Tekno-feodalizm?
Yunan iktisatçı ve İlerici Enternasyonal’in ilham kaynağı Yanis Varufakis, son kitabı ile kapitalizmin öldüğünü ve “Tekno-feodalizm” adı altında tanımladığı yeni bir üretim biçiminin doğduğunu öne sürüyor. Görüşlerinin popüler bir formülasyonunu BirGün Gazetesi’nde yayımlanan (18/04/2025) röportajından okuyabiliyoruz.

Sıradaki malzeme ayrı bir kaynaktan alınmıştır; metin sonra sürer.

(* ===== verification/SnpSecrets.v ===== *)
(** * Secrets for a SEV-SNP guest: [/secrets] with the [eigenx-snp] method

    [Secrets] and [Snp] together: what a guest that was answered has proved.  Every partial
    signature released through the method is encrypted under a key that the report of a
    verified guest commits to, for the image its init-data document names, which the
    platform or the chain has released. *)

From S2P Require Import Prelude Bytes Types Fr Gnark Toy Crypto KeyStore Persistence Session NodeCore GoText Attestation Encryption Handlers Secrets InitData Snp.
From Stdlib Require Import Ascii.

Section SnpSecrets.
Context `{SnpLib} `{InitDataLib} `{Gnark} `{EcdsaLib} `{RsaLib} `{EthAddr} `{SecretsLib} {P : Type}.

(** The report, its chain and the document of a request prove the image [digest] of [registry]. *)
Record proves (m : EigenXSNPAttestationMethod) (req : SecretsRequestV1) (registry digest : string) : Prop := {
  pr_report : exists report chain, evidence_of (attestation_request req) report chain /\
    verifier m (mkAttestation report chain) (options m) = Ok tt /\ validator m (mkAttestation report chain) (validateOptions m) = Ok tt /\
    (measurementAllowlist m <> [] -> GetMeasurement report ∈ measurementAllowlist m) /\
    GetReportData report = expected_report_data (sreq_RSAPubKeyTmp req) (sreq_ExtraData req) (sreq_CCInitData req);
  pr_image : parseInitDataPolicy (sreq_CCInitData req) = Ok (registry, digest)
}.

(** C11: A guest that gets an answer through the [eigenx-snp] method has proved who it is: its
    evidence passed the verifier and the validator, its measurement is allowed, its report
    commits to the very key the partial signature is encrypted under and to its init-data
    document, and the image of that document is the one that the platform has deployed for
    the stack or that the chain holds for the application, with the same registry where both
    name one and no container policy.  The server does not change: the answer can be had again. *)
Theorem snp_secrets_released (m : EigenXSNPAttestationMethod) env r req (s s' : Server Fr P) resp :
  handleSecretsRequest env r s = (s', Reply resp) -> json_secrets (Body (limited maxSecretsBodyBytes r)) = Ok req ->
  sreq_AttestationMethod req = "eigenx-snp"%string -> attestationManager env !! "eigenx-snp"%string = Some (EigenXSNPMethod m) ->
  s' = s /\ exists registry digest rel, proves m req registry digest /\ answers env req (srv_node s) rel resp /\
    match rel with
    | Some rel => sreq_StackID req = ""%string /\ GetLatestReleaseAsRelease env (sreq_AppID req) = Ok rel /\ rel_ImageDigest rel = ("sha256:" +:+ digest)%string /\
        (registry <> ""%string -> rel_Registry rel <> ""%string -> registry = rel_Registry rel) /\ hasContainerPolicy (rel_ContainerPolicy rel) = false
    | None => sreq_StackID req <> ""%string /\ exists lookup apps app pre, platformClient env = Some lookup /\ lookup (sreq_StackID req) = inl apps /\ app ∈ apps /\
        chars_of (Image app) = (pre ++ "@"%char :: chars_of ("sha256:" +:+ digest))%list
    end.
Proof.
  intros Hr Hq Hmeth Hman. apply handleSecretsRequest_ok in Hr as (req' & claims & rel & _ & Hq' & _ & _ & _ & Hat & Hc & Hau & Hans).
  rewrite Hq in Hq'. injection Hq' as <-. unfold attested, VerifyWithMethod in Hat. rewrite Hmeth, Hman in Hat. cbn [from_opt mbind res_bind Verify EigenXSNPMethod] in Hat.
  destruct (eigenx_snp_Verify m (Some (attestation_request req))) as [claims'|e] eqn:Hv; [|done]. cbn [wrap] in Hat. case_bool_decide as Happ; [|done]. injection Hat as ->.
  apply eigenx_snp_accepted in Hv as (report & chain & registry & digest & Hev & Hver & Hval & Hmeas & Hrd & _ & _ & Hp & ->).
  split. { by destruct Hc as [[_ ->]|[Hj _]]. }
  exists registry, digest, rel. split; [|split; [done|]].
  - constructor; [|done]. exists report, chain. by split_and!.
  - inversion Hau as [lookup apps app pre ? ? ? ? ? Hi ?|pub rel0 ? Hm|rel0 ? ? Hrel Hdig Hreg Hpol]; subst.
    + split; [done|]. by exists lookup, apps, app, pre.
    + by rewrite Hmeth in Hm.
    + split_and!; [done|done|by rewrite <- Hdig|done|by apply Hpol].
Qed.
End SnpSecrets.

(** ** Witness: the demonstration evidence, on-chain *)

#[local] Existing Instances toy97 toy97_laws toy_ecdsa toy_rsa toy_init_data.
#[local] Instance snp_addr : EthAddr := { Hex _ := "0x"; HexToAddress _ := 7 }.

Definition snp_secrets : SecretsRequestV1 :=
  mkSecretsRequestV1 "0xAb" "" "eigenx-snp" [123; 49] demo_key 0 [] [] demo_extra demo_init.
#[local] Instance snp_secrets_lib : SecretsLib := {
  IsHexAddress _ := true;
  json_secrets _ := Ok snp_secrets;
  json_app_sign _ := Err "unexpected end of JSON input";
  json_marshal_G1 g := Ok (g1_compressed g) }.

Definition snp_env : SecretsEnv := mkSecretsEnv 0 {["eigenx-snp"%string := EigenXSNPMethod demo_method]} (fun _ => Err "execution reverted")
  (fun _ => Ok (mkRelease ("sha256:" +:+ string_of hex_a) "ghcr.io/app" "env" "public" 0 (mkContainerPolicy [] [] ∅ ∅ ""))) None [].
Definition snp_server : Server (@Fr toy97) unit :=
  let '(l, ks) := alloc (mkKeyShareVersion 100 (Some (toy_fr 3)) [] None true [1]) NewKeyStore in
  mkServer (mkNode 1 1 (AddVersion l ks) tt (mkAbortTracker 0 0) ∅ ∅ [] 0 "" None []) ∅.
Definition snp_result := handleSecretsRequest snp_env (mkRequest "POST" [1]) snp_server.

Lemma snp_secrets_released_witness : exists resp, snp_result = (snp_server, Reply resp) /\
  exists registry digest, proves demo_method snp_secrets registry digest /\ registry = "ghcr.io/app"%string.
Proof.
  unfold snp_result. destruct (handleSecretsRequest snp_env (mkRequest "POST" [1]) snp_server) as [s' [resp|c e]] eqn:Hr; [|vm_compute in Hr; discriminate Hr].
  destruct (snp_secrets_released demo_method snp_env (mkRequest "POST" [1]) snp_secrets snp_server s' resp Hr eq_refl eq_refl) as (-> & registry & digest & rel & Hp & _).
  { apply lookup_insert_eq. }
  exists resp. split; [reflexivity|]. exists registry, digest. split; [exact Hp|]. destruct Hp as [_ Hp]. vm_compute in Hp. by injection Hp as <- _.
Defined.
(** C12: The helper and the server fit together: when the agent's report is over the report data
    that the helper composed, and the verifier, the allowlist and the validator accept the
    report with the chain of the agent's certificates, then the evidence the helper makes is
    accepted, with claims for the application and the image of the init-data document. *)
Theorem helper_evidence_accepted (m : EigenXSNPAttestationMethod) (raw evidence rsa extra cc : bytes) ev pb certs (appID registry digest : string) :
  json_aa_evidence raw = Ok ev -> aaReportToProto (aa_AttestationReport ev) = Ok pb -> transformAAEvidence raw = Ok evidence ->
  aa_ReportData (aa_AttestationReport ev) = buildReportData rsa extra cc -> rsa <> [] -> cc <> [] -> parseInitDataPolicy cc = Ok (registry, digest) ->
  named_certs ev certs -> (length certs <= maxCertChainLen)%nat ->
  (forall chain, chain_of certs chain -> verifier m (mkAttestation (to_Report pb) chain) (options m) = Ok tt /\
     validator m (mkAttestation (to_Report pb) chain) (validateOptions m) = Ok tt) ->
  (measurementAllowlist m = [] \/ aa_Measurement (aa_AttestationReport ev) ∈ measurementAllowlist m) ->
  exists claims, eigenx_snp_Verify m (Some (mkAttestationRequest EigenXSNPMethodName evidence appID [] [] ∅ rsa extra cc)) = Ok claims /\
    claims_AppID claims = appID /\ claims_ImageDigest claims = ("sha256:" +:+ digest)%string /\ claims_Registry claims = registry.
Proof.
  intros Hj Hp Ht Hrd Hrsa Hcc Hpol Hn Hlen Hacc Hallow.
  destruct (transformed_evidence raw evidence ev pb certs Hj Hp Ht Hn Hlen) as (rep & pems & chain & dropped & Hd & Hne & Hje & Hsz & Hrp & Hch & Hco & Hgd & Hgm).
  apply aaReportToProto_keeps in Hp as (Hpd & Hpm & Hdl). destruct (Hacc chain Hco) as [Hver Hval].
  rewrite Hpd in Hgd. rewrite Hpm in Hgm. rewrite Hrd in Hdl, Hgd. rewrite buildReportData_expected in Hdl, Hgd.
  unfold eigenx_snp_Verify. cbn [from_opt mbind res_bind areq_Attestation areq_RSAPubKeyTmp areq_CCInitData areq_ExtraData areq_AppID].
  rewrite (bool_decide_false (evidence = [])), (bool_decide_false (rsa = [])), (bool_decide_false (cc = [])) by done. cbn [fail_if mbind res_bind].
  rewrite Hd. cbn [wrap mbind res_bind]. rewrite Hje. cbn [wrap mbind res_bind AttestationReport CertChain]. rewrite Hsz, Nat.ltb_irrefl. cbn [fail_if mbind res_bind].
  rewrite (take_ge rep) by lia. rewrite Hrp. cbn [wrap mbind res_bind]. rewrite Hch. cbn [wrap mbind res_bind]. cbv zeta. rewrite Hver. cbn [wrap mbind res_bind].
  assert (Hm : (if bool_decide (measurementAllowlist m = []) then Ok tt else checkMeasurementAllowed m (GetMeasurement (to_Report pb))) = Ok tt).
  { case_bool_decide; [done|]. destruct Hallow as [|Hin]; [done|]. unfold checkMeasurementAllowed. apply fail_if_ok. rewrite Hgm. apply negb_false_iff, existsb_exists.
    exists (aa_Measurement (aa_AttestationReport ev)). split; [by apply list_elem_of_In|by apply bool_decide_eq_true]. }
  rewrite Hm. cbn [mbind res_bind]. rewrite Hval. cbn [wrap mbind res_bind]. rewrite Hgd, Hdl. change (negb (64 =? snpReportDataSize)%nat) with false. cbn [fail_if mbind res_bind].
  rewrite (bool_decide_true (expected_report_data rsa extra cc = expected_report_data rsa extra cc)) by done. cbn [negb fail_if mbind res_bind]. rewrite Hpol. cbn [wrap mbind res_bind].
  by eexists.
Qed.
End Accepted.

(** ** Witnesses *)

#[local] Existing Instances toy97 toy_init_data.
#[local] Instance rawSNPEvidence_eq_dec : EqDecision rawSNPEvidence := ltac:(solve_decision).

(** A report is its bytes, with the report data at 0x50 and the measurement at 0x90; a
    certificate is its name. *)
Definition toy_layout (r : spb_Report) : bytes := repeat 0 80 ++ pb_ReportData r ++ pb_Measurement r ++ repeat 0 992.
Definition toy_pem (der : bytes) : list ascii := chars_of "-----BEGIN" ++ EncodeToString StdEncoding der ++ ["-"%char].
Definition toy_unpem (s : list ascii) : option bytes :=
  match strip (chars_of "-----BEGIN") s with
  | Some body => match DecodeString StdEncoding (take (length body - 1) body) with Ok b => Some b | Err _ => None end
  | None => None
  end.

Ona göre tekno-feodalizm, “bulut sermayesine” dayanıyor ve artık kapitalist kârın yerini “bulut kirası”, dijital kira alıyor. Her bir dijital platform (Amazon, Alibaba, Uber, AirBnB, vs.) bir “bulut derebeyliğidir.” Bu dijital alanların sahipleri ise “tıpkı feodalizmde olduğu gibi, kira toplayan” dijital derebeyleridir. Kapitalizmin yerini tekno-feodalizm almıştır.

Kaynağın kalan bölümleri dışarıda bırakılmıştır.